As principais manifestações em defesa de Lula acontecerão na capital gaúcha, entre os dias 22 e 24. Do total das caravanas confirmadas, cerca de 150 sairão de cidades do interior do Rio Grande do Sul, e outras 75 de diversos estados do país, além dos muitos atos regionais que serão realizados pelos movimentos sociais e partidos.

As mobilizações em torno do julgamento de Lula se intensificaram desde o último sábado (13), quando foi realizado o Dia Nacional de Mobilização, com debates, atividades culturais e manifestações de rua por todo o Brasil.

Além das caravanas, os dias que antecedem o julgamento no TRF4 também são marcados pela abertura diária de Comitês Populares em Defesa da Democracia e do Direito de Lula ser candidato à Presidência da República. Criados como uma articulação entre os movimentos sociais, populares, sindicais, artistas, sociedade civil e partidos do campo democrático e popular, já são cerca de 1.500 comitês inaugurados no país, com mobilização em todos os estados e até mesmo no exterior.

Em Goiás, por exemplo, segundo a presidenta do PT no estado, Kátia Maria, foram criados até agora 254 comitês populares. Somente na cidade de São Paulo já são 180 comitês, e no Ceará, 169.

“Dia 24 está próximo e é fundamental o envolvimento de toda a nossa militância para divulgar a grande injustiça que pode ser cometida caso Lula não seja absolvido. Reúna aqueles que acreditam na democracia e monte um comitê em sua rua, bairro, enfim. Mobilização é a palavra de ordem”, declarou o deputado federal José Guimarães (PT-CE).

A Bahia inovou e inaugurou o “comitê móvel” – um ônibus que viaja pelo estado distribuindo materiais, transportando militantes que dialogam com a população e tiram dúvidas relacionadas à perseguição midiática e jurídica contra o ex-presidente Lula.
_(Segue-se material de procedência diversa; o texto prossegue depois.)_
(** * AdBlast AI backend (app.py): a shallow embedding and its properties

    The Flask service of [app.py] is modelled over Python values as
    [json.loads] produces them.  Text is a sequence of Unicode code points
    (what [len] and slicing count in Python), dictionaries are finite maps,
    and the two OpenAI calls, [os.getenv] and [print] are effects threaded
    through a state-and-exception monad. *)

From Stdlib Require Import Floats.SpecFloat.
From stdpp Require Import gmap strings list fin_maps.

Set Warnings "-register-all".

Local Open Scope N_scope.

(** ** Text *)

(** A Python [str]: its code points, in order. *)
Abbreviation pystr := (list N).

Module Text.

(** Decoder for the literals of this file: the bytes of a Rocq string
    literal are UTF-8, a Python [str] holds code points. *)
Fixpoint utf8_go (bs : list N) (need : nat) (acc : N) : pystr :=
  match bs with
  | [] => []
  | b :: bs' =>
      match need with
      | O =>
          if b <? 128 then b :: utf8_go bs' 0%nat 0
          else if b <? 224 then utf8_go bs' 1%nat (b - 192)
          else if b <? 240 then utf8_go bs' 2%nat (b - 224)
          else utf8_go bs' 3%nat (b - 240)
      | S n =>
          let acc' := acc * 64 + (b - 128) in
          match n with
          | O => acc' :: utf8_go bs' 0%nat 0
          | S _ => utf8_go bs' n acc'
          end
      end
  end.

Definition lit (s : string) : pystr :=
  utf8_go (map Ascii.N_of_ascii (String.list_ascii_of_string s)) 0%nat 0.

Definition NL : pystr := [10].
Definition DQUOTE : pystr := [34].

(** [str.isspace] on one character, the set [str.strip()] removes:
    the characters CPython's [Py_UNICODE_ISSPACE] accepts. *)
Definition isspace (c : N) : bool :=
  ((9 <=? c) && (c <=? 13)) || ((28 <=? c) && (c <=? 32))
  || (c =? 133) || (c =? 160) || (c =? 5760)
  || ((8192 <=? c) && (c <=? 8202))
  || (c =? 8232) || (c =? 8233) || (c =? 8239) || (c =? 8287)
  || (c =? 12288).

Fixpoint lstrip (s : pystr) : pystr :=
  match s with
  | [] => []
  | c :: s' => if isspace c then lstrip s' else s
  end.

Definition rstrip (s : pystr) : pystr := reverse (lstrip (reverse s)).

(** [s.strip()] *)
Definition strip (s : pystr) : pystr := rstrip (lstrip s).

(** [s.startswith(p)] *)
Fixpoint startswith (s p : pystr) {struct p} : bool :=
  match p, s with
  | [], _ => true
  | _ :: _, [] => false
  | a :: p', b :: s' => (a =? b) && startswith s' p'
  end.

(** [s.endswith(p)] *)
Definition endswith (s p : pystr) : bool := startswith (reverse s) (reverse p).

(** [s[:n]] for a non-negative literal [n] *)
Definition slice_to {A} (n : nat) (s : list A) : list A := take n s.

(** [s[n:]] for a non-negative literal [n] *)
Definition slice_from {A} (n : nat) (s : list A) : list A := drop n s.

(** [s[:-n]] for a positive literal [n]: all but the last [n] items, and
    nothing when there are fewer than [n]. *)
Definition slice_to_neg {A} (n : nat) (s : list A) : list A :=
  take (length s - n) s.

End Text.

Import Text.

(** ** Python values *)

(** The values [json.loads] and [request.get_json] produce. *)
Inductive pyval :=
| PNone
| PBool (b : bool)
| PInt (z : Z)
| PFloat (f : spec_float)
| PStr (s : pystr)
| PList (l : list pyval)
| PDict (d : gmap pystr pyval).

(** [bool(s)] for a text: it is not empty *)
Definition nonempty (s : pystr) : bool :=
  match s with
  | [] => false
  | _ :: _ => true
  end.

(** [bool(v)], the test of [if v:] *)
Definition truthy (v : pyval) : bool :=
  match v with
  | PNone => false
  | PBool b => b
  | PInt z => negb (z =? 0)%Z
  | PFloat (S754_zero _) => false
  | PFloat _ => true
  | PStr s => nonempty s
  | PList l => match l with [] => false | _ => true end
  | PDict d => negb (bool_decide (d = ∅))
  end.

(** [type(v).__name__], as the interpreter's error messages show it *)
Definition type_name (v : pyval) : pystr :=
  match v with
  | PNone => lit "NoneType"
  | PBool _ => lit "bool"
  | PInt _ => lit "int"
  | PFloat _ => lit "float"
  | PStr _ => lit "str"
  | PList _ => lit "list"
  | PDict _ => lit "dict"
  end.

(** ** Exceptions *)

(** The exception classes that occur; all derive from [Exception], and
    [JSONDecodeError] derives from [ValueError]. *)
Inductive exn_class :=
| Exception_
| ValueError
| JSONDecodeError
| AttributeError
| TypeError
| IndexError
| KeyError
| APIError.

(** An exception object: its class and [str(e)]. *)
Record exn := Exn { exn_class_of : exn_class; exn_str : pystr }.

(** [isinstance(e, json.JSONDecodeError)] *)
Definition is_JSONDecodeError (e : exn) : bool :=
  match exn_class_of e with JSONDecodeError => true | _ => false end.

(** [isinstance(e, ValueError)] *)
Definition is_ValueError (e : exn) : bool :=
  match exn_class_of e with ValueError | JSONDecodeError => true | _ => false end.

(** A computation that returns or raises. *)
Definition result (A : Type) : Type := exn + A.

#[export] Instance result_ret : MRet result := fun A x => inr x.
#[export] Instance result_bind : MBind result := fun A B f m =>
  match m with
  | inl e => inl e
  | inr x => f x
  end.

Definition no_attribute (v : pyval) (attr : string) : exn :=
  Exn AttributeError
    (lit "'" ++ type_name v ++ lit "' object has no attribute '" ++ lit attr ++ lit "'").

Definition not_subscriptable (v : pyval) : exn :=
  Exn TypeError (lit "'" ++ type_name v ++ lit "' object is not subscriptable").

Definition not_iterable (v : pyval) : exn :=
  Exn TypeError (lit "'" ++ type_name v ++ lit "' object is not iterable").

(** ** The operations of the interpreter the program uses *)

(** [d.get(k, default)] *)
Definition py_get (d : pyval) (k : pystr) (default_value : pyval) : result pyval :=
  match d with
  | PDict m => inr (default default_value (m !! k))
  | _ => inl (no_attribute d "get")
  end.

(** [v[:n]].  Text and lists are sliced; [None], booleans and numbers are not
    subscriptable; a dict rejects the slice as a key ([TypeError] up to
    CPython 3.11, [KeyError] from 3.12: either way an [Exception] that is no
    [ValueError]). *)
Definition py_slice_to (n : nat) (v : pyval) : result pyval :=
  match v with
  | PStr s => inr (PStr (slice_to n s))
  | PList l => inr (PList (slice_to n l))
  | PDict _ => inl (Exn TypeError (lit "unhashable type: 'slice'"))
  | _ => inl (not_subscriptable v)
  end.

(** [v.strip()] *)
Definition py_strip (v : pyval) : result pystr :=
  match v with
  | PStr s => inr (strip s)
  | _ => inl (no_attribute v "strip")
  end.

(** The items [for x in v] visits: the elements of a list, the characters of
    a text, the keys of a dict. *)
Definition py_iter (v : pyval) : result (list pyval) :=
  match v with
  | PList l => inr l
  | PStr s => inr ((fun c => PStr [c]) <$> s)
  | PDict d => inr ((fun kv => PStr kv.1) <$> map_to_list d)
  | _ => inl (not_iterable v)
  end.

(** [m[k]] on a dict of the program's own *)
Definition py_subscript {A} (m : gmap pystr A) (k : pystr) : result A :=
  match m !! k with
  | Some x => inr x
  | None => inl (Exn KeyError (lit "'" ++ k ++ lit "'"))
  end.

(** ** The keys and constants of app.py *)

Definition k_titulo : pystr := Eval vm_compute in lit "titulo".
Definition k_descricao : pystr := Eval vm_compute in lit "descricao".
Definition k_cta : pystr := Eval vm_compute in lit "cta".
Definition k_image_prompt : pystr := Eval vm_compute in lit "image_prompt".
Definition k_image_url : pystr := Eval vm_compute in lit "image_url".
Definition k_success : pystr := Eval vm_compute in lit "success".
Definition k_error : pystr := Eval vm_compute in lit "error".
Definition k_data : pystr := Eval vm_compute in lit "data".
Definition k_oferta : pystr := Eval vm_compute in lit "oferta".
Definition k_cliente : pystr := Eval vm_compute in lit "cliente".
Definition k_nicho : pystr := Eval vm_compute in lit "nicho".
Definition k_estilo_visual : pystr := Eval vm_compute in lit "estilo_visual".
Definition k_generate_images : pystr := Eval vm_compute in lit "generate_images".
Definition k_OPENAI_API_KEY : pystr := Eval vm_compute in lit "OPENAI_API_KEY".

(** [CHAR_LIMITS] (app.py, lines 23-27) *)
Definition CHAR_LIMITS : gmap pystr nat :=
  <[k_titulo := 40%nat]> (<[k_descricao := 250%nat]> (<[k_cta := 20%nat]> ∅)).

(** ** validate_and_truncate_ads (app.py, lines 62-75) *)

(** The body of the loop: the dict literal of lines 67-72, its four values
    evaluated in order. *)
Definition validate_ad (ad : pyval) : result (gmap pystr pyval) :=
  titulo ← (v ← py_get ad k_titulo (PStr []);
            n ← py_subscript CHAR_LIMITS k_titulo; py_slice_to n v);
  descricao ← (v ← py_get ad k_descricao (PStr []);
               n ← py_subscript CHAR_LIMITS k_descricao; py_slice_to n v);
  cta ← (v ← py_get ad k_cta (PStr []);
         n ← py_subscript CHAR_LIMITS k_cta; py_slice_to n v);
  image_prompt ← (v ← py_get ad k_image_prompt (PStr []); py_slice_to 200 v);
  mret (<[k_titulo := titulo]> (<[k_descricao := descricao]>
         (<[k_cta := cta]> (<[k_image_prompt := image_prompt]> ∅)))).

(** The loop of lines 66-73: each item is validated and appended in turn; the
    first item that raises ends the call. *)
Fixpoint validate_each (items : list pyval) : result (list (gmap pystr pyval)) :=
  match items with
  | [] => mret []
  | ad :: rest =>
      validated_ad ← validate_ad ad;
      validated_ads ← validate_each rest;
      mret (validated_ad :: validated_ads)
  end.

Definition validate_and_truncate_ads (ads : pyval) : result (list (gmap pystr pyval)) :=
  items ← py_iter ads; validate_each items.

(** ** The world outside: environment, upstream service, console *)

(** [client.chat.completions.create(model=, messages=[system, user],
    max_tokens=, temperature=)] *)
Record chat_request := ChatRequest {
  chat_model : pystr;
  chat_system : pystr;
  chat_user : pystr;
  chat_max_tokens : Z;
  chat_temperature : spec_float
}.

(** [client.images.generate(model=, prompt=, size=, quality=, n=)] *)
Record image_request := ImageRequest {
  image_model : pystr;
  image_prompt : pystr;
  image_size : pystr;
  image_quality : pystr;
  image_n : Z
}.

Inductive call :=
| ChatCall (r : chat_request)
| ImageCall (r : image_request).

(** The [client] object.  A call raises or returns a response, of which the
    program reads [response.choices[i].message.content] and
    [response.data[i].url], each a text or [None].  What comes back may
    depend on every call made before. *)
Record OpenAI := {
  chat_completions_create : list call -> chat_request -> result (list (option pystr));
  images_generate : list call -> image_request -> result (list (option pystr))
}.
Já no Rio Grande do Norte a média é de quase três comitês fundados por dia – o primeiro foi lançado no dia 3 de janeiro, no bairro de Igapó, zona norte de Natal.

Segundo o deputado estadual Fernando Mineiro (PT-RN), a iniciativa é uma forma de “sair da zona de conforto da esquerda” e conversar com a população sobre a importância de discutir a perseguição contra o ex-presidente Lula. “Os comitês são uma reação dos setores democráticos à tentativa de fraudar as eleições de 2018 através do impedimento do Lula. Eleição sem Lula, como a maioria da população já sabe, é fraude. Nesse momento, além da militância nas redes sociais, é preciso ir para as ruas”, advertiu.

Apoio internacional

Assim como aconteceu em dezenas de cidades brasileiras, o último dia 13 também marcou a inauguração do Comitê Internacional em Solidariedade a Lula, em Londres, na Inglaterra. O evento contou com a presença de brasileiros dos movimentos Democracy for Brasil UK, PT Londres e Arts for Democracy, além de militantes de outros países, como Bolívia, Peru, Portugal e França. O objetivo do comitê é organizar ações em solidariedade ao ex-presidente Lula, que vem sofrendo perseguição no âmbito do Poder Judiciário.

A proximidade do julgamento em Porto Alegre ainda desencadeou uma série de atos e manifestações de apoio a Lula no exterior. No próximo sábado (20) haverá atos em Zurique, na Suíça, e em Frankfurt, na Alemanha. No domingo (21) ocorrerão manifestações na Cidade do México, Londres, Berlim, Estocolmo, Nova York, Barcelona, Paris e Madri. Outras duas manifestações estão programadas para a véspera do julgamento, nas cidades alemãs de Munique e Colônia. E no dia do julgamento, Lisboa e Paris já têm atos agendados.

No Brasil, uma série de manifestações está igualmente agendada, como a que ocorre na noite desta terça-feira (16), com artistas e intelectuais, no Rio de Janeiro, no Teatro Oi Casa Grande; na quinta-feira (18), em São Paulo, na Casa de Portugal, também às 19h; além de Porto Alegre e Belo Horizonte, em ambas no dia 22; até culminar com o ato do dia 24, dia do julgamento, na Avenida Paulista, a partir das 14h, no Museu de Arte de São Paulo (Masp).